*About this exercise:*
Going from the line that contains "unfold process_video. intros Hrun." to the last line of the material below, repeat every line exactly.
[Listed records — start]
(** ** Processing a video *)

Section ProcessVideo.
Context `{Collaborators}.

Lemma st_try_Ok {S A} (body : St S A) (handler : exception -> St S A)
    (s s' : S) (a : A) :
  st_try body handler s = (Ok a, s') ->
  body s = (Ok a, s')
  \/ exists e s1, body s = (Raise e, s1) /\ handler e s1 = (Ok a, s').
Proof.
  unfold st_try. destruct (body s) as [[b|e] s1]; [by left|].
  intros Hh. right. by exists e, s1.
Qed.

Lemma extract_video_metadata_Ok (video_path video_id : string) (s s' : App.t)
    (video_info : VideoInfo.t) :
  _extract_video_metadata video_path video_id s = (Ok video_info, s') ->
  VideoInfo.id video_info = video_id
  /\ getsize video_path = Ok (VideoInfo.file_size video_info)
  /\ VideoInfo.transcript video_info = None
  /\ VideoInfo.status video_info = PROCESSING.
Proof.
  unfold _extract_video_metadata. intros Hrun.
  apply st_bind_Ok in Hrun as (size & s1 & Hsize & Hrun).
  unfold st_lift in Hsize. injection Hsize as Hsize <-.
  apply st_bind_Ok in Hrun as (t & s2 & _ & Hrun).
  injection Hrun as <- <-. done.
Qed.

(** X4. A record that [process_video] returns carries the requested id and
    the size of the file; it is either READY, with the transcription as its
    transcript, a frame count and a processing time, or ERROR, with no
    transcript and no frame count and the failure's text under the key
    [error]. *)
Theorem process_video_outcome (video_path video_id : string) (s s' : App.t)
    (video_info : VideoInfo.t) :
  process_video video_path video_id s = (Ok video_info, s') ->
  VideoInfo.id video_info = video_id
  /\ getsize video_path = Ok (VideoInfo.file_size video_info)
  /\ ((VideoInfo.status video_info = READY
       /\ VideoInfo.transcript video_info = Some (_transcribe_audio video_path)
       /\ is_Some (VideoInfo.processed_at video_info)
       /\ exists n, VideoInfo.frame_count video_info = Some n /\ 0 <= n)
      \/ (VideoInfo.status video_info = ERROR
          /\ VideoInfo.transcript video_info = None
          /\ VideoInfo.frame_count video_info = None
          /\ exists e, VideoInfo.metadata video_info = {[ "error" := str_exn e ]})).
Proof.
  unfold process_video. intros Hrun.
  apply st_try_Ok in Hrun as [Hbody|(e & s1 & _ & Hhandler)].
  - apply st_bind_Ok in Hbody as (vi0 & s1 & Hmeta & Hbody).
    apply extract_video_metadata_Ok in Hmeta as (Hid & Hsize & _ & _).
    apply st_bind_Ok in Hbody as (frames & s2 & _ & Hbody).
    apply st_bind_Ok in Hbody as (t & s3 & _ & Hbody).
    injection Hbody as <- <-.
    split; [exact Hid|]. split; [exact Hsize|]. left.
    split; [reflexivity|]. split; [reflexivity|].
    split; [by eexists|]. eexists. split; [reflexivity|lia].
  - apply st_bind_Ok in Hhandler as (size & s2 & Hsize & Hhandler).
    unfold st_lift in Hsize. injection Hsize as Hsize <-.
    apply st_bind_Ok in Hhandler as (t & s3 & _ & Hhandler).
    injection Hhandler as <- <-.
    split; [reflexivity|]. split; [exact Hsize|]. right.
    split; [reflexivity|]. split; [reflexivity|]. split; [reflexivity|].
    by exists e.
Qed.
[Listed records — finish]
*Response to this task:*
  unfold process_video. intros Hrun.
  apply st_try_Ok in Hrun as [Hbody|(e & s1 & _ & Hhandler)].
  - apply st_bind_Ok in Hbody as (vi0 & s1 & Hmeta & Hbody).
    apply extract_video_metadata_Ok in Hmeta as (Hid & Hsize & _ & _).
    apply st_bind_Ok in Hbody as (frames & s2 & _ & Hbody).
    apply st_bind_Ok in Hbody as (t & s3 & _ & Hbody).
    injection Hbody as <- <-.
    split; [exact Hid|]. split; [exact Hsize|]. left.
    split; [reflexivity|]. split; [reflexivity|].
    split; [by eexists|]. eexists. split; [reflexivity|lia].
  - apply st_bind_Ok in Hhandler as (size & s2 & Hsize & Hhandler).
    unfold st_lift in Hsize. injection Hsize as Hsize <-.
    apply st_bind_Ok in Hhandler as (t & s3 & _ & Hhandler).
    injection Hhandler as <- <-.
    split; [reflexivity|]. split; [exact Hsize|]. right.
    split; [reflexivity|]. split; [reflexivity|]. split; [reflexivity|].
    by exists e.
Qed.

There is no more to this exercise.